### Excerpted records
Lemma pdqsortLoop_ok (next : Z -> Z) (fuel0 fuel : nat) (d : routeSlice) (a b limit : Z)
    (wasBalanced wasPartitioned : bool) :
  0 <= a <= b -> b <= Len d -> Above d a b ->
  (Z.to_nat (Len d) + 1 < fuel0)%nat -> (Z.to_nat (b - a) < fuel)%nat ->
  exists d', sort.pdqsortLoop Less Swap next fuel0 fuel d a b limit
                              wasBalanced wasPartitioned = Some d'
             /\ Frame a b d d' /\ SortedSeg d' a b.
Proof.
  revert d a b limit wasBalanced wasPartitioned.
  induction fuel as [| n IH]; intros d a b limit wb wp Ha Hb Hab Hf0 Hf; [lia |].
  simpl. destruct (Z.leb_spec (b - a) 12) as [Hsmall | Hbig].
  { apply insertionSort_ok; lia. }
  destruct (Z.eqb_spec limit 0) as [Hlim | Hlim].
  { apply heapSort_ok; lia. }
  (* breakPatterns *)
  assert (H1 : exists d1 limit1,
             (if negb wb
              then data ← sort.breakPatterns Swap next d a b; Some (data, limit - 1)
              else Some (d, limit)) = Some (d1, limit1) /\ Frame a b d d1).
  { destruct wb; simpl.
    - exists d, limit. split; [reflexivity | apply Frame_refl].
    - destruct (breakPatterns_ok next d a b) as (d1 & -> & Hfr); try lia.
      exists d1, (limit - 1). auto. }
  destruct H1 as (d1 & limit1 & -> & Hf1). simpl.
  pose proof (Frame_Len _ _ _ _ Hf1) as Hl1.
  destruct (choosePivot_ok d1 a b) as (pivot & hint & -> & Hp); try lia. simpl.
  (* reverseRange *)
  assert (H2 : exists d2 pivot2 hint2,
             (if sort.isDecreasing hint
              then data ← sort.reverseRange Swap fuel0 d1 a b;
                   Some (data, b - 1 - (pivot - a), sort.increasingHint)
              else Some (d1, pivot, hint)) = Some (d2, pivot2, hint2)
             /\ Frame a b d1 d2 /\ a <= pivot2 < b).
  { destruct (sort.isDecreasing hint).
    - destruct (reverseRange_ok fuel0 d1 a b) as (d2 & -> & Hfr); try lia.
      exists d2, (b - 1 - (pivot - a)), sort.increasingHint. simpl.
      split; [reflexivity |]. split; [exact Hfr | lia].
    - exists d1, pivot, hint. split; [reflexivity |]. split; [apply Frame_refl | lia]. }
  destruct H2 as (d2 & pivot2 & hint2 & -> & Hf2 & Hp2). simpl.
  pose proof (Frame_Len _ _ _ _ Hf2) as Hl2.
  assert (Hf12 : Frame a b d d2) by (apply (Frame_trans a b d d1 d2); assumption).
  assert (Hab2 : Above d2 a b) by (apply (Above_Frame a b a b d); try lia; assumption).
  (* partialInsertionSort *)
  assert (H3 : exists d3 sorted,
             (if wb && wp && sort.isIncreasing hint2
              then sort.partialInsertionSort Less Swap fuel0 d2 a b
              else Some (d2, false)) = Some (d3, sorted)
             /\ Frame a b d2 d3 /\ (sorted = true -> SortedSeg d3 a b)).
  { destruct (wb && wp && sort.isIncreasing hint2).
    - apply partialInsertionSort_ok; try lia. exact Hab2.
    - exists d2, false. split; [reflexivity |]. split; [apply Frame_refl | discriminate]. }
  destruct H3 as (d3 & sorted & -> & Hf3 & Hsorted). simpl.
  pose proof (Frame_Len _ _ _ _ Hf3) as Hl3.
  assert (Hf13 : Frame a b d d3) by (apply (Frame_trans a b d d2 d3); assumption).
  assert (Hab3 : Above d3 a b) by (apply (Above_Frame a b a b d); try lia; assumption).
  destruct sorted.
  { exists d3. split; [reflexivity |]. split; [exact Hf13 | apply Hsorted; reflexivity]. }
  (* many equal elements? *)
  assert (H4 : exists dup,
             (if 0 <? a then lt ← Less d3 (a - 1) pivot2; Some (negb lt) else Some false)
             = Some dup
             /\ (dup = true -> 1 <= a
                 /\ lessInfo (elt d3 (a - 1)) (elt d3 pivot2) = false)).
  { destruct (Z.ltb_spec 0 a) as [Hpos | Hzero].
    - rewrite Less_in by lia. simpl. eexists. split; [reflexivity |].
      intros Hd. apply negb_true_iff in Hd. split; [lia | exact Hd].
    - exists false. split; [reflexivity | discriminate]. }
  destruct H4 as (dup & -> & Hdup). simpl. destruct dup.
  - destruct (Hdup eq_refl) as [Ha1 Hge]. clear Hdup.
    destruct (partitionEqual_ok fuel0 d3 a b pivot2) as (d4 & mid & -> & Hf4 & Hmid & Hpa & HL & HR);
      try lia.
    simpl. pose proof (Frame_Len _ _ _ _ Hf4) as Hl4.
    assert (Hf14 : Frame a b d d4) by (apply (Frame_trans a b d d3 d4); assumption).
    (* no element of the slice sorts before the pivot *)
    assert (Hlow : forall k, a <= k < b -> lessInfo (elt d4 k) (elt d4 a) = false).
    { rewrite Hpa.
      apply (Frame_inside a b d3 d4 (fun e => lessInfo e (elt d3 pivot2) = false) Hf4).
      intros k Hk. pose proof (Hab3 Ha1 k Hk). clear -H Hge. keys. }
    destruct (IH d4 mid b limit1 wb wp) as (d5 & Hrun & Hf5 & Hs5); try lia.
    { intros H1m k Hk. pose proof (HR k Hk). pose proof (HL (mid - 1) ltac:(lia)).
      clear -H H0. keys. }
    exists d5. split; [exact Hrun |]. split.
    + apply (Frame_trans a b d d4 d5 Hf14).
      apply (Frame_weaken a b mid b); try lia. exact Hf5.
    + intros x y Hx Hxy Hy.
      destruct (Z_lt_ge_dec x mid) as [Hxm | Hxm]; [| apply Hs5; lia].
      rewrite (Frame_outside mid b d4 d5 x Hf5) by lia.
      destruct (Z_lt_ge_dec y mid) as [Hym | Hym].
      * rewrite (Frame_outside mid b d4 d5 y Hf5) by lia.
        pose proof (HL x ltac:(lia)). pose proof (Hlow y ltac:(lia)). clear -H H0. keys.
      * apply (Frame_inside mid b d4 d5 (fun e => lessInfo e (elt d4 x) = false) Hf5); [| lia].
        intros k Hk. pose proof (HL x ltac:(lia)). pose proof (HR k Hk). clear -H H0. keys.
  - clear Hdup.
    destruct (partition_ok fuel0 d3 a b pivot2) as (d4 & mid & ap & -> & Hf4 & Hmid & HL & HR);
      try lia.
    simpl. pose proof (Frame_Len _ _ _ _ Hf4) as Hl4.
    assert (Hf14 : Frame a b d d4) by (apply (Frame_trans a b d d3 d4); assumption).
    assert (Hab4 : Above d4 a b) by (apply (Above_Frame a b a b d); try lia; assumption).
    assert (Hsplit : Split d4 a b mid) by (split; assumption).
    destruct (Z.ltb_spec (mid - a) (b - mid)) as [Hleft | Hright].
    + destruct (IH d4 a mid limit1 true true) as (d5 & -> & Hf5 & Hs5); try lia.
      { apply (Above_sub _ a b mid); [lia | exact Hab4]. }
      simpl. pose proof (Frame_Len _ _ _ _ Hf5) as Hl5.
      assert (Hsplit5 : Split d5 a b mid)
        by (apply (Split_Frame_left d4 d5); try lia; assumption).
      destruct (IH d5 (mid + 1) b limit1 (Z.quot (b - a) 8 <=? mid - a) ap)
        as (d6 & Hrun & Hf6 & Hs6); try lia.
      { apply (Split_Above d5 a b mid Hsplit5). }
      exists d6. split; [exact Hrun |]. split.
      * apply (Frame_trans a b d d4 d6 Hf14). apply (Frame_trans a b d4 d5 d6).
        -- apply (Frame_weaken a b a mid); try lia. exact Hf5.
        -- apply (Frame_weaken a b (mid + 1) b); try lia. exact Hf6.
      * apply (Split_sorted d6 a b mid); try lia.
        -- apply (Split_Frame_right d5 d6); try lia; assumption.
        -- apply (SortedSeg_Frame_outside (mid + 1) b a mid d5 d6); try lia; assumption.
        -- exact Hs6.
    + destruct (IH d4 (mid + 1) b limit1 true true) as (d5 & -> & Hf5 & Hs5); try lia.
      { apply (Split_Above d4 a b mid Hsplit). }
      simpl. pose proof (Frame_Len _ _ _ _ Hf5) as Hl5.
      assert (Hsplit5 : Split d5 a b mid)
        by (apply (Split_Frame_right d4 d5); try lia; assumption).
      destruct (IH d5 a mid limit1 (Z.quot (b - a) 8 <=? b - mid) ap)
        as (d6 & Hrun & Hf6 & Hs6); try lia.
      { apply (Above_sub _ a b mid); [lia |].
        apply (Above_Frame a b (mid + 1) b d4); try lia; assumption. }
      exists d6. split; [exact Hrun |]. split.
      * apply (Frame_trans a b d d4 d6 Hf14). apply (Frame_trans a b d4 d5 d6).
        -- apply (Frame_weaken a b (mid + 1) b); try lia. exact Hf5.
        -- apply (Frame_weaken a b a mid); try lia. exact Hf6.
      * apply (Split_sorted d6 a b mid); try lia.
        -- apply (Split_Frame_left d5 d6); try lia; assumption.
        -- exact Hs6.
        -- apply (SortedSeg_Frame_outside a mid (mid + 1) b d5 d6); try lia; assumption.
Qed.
######
§ Problem details
Look above for the line holding "assert (H1 : exists", then set down exactly that line and every line after it up to and including the line holding "- exists d2, false.", with nothing else.

§ Output
  assert (H1 : exists d1 limit1,
             (if negb wb
              then data ← sort.breakPatterns Swap next d a b; Some (data, limit - 1)
              else Some (d, limit)) = Some (d1, limit1) /\ Frame a b d d1).
  { destruct wb; simpl.
    - exists d, limit. split; [reflexivity | apply Frame_refl].
    - destruct (breakPatterns_ok next d a b) as (d1 & -> & Hfr); try lia.
      exists d1, (limit - 1). auto. }
  destruct H1 as (d1 & limit1 & -> & Hf1). simpl.
  pose proof (Frame_Len _ _ _ _ Hf1) as Hl1.
  destruct (choosePivot_ok d1 a b) as (pivot & hint & -> & Hp); try lia. simpl.
  (* reverseRange *)
  assert (H2 : exists d2 pivot2 hint2,
             (if sort.isDecreasing hint
              then data ← sort.reverseRange Swap fuel0 d1 a b;
                   Some (data, b - 1 - (pivot - a), sort.increasingHint)
              else Some (d1, pivot, hint)) = Some (d2, pivot2, hint2)
             /\ Frame a b d1 d2 /\ a <= pivot2 < b).
  { destruct (sort.isDecreasing hint).
    - destruct (reverseRange_ok fuel0 d1 a b) as (d2 & -> & Hfr); try lia.
      exists d2, (b - 1 - (pivot - a)), sort.increasingHint. simpl.
      split; [reflexivity |]. split; [exact Hfr | lia].
    - exists d1, pivot, hint. split; [reflexivity |]. split; [apply Frame_refl | lia]. }
  destruct H2 as (d2 & pivot2 & hint2 & -> & Hf2 & Hp2). simpl.
  pose proof (Frame_Len _ _ _ _ Hf2) as Hl2.
  assert (Hf12 : Frame a b d d2) by (apply (Frame_trans a b d d1 d2); assumption).
  assert (Hab2 : Above d2 a b) by (apply (Above_Frame a b a b d); try lia; assumption).
  (* partialInsertionSort *)
  assert (H3 : exists d3 sorted,
             (if wb && wp && sort.isIncreasing hint2
              then sort.partialInsertionSort Less Swap fuel0 d2 a b
              else Some (d2, false)) = Some (d3, sorted)
             /\ Frame a b d2 d3 /\ (sorted = true -> SortedSeg d3 a b)).
  { destruct (wb && wp && sort.isIncreasing hint2).
    - apply partialInsertionSort_ok; try lia. exact Hab2.
    - exists d2, false. split; [reflexivity |]. split; [apply Frame_refl | discriminate]. }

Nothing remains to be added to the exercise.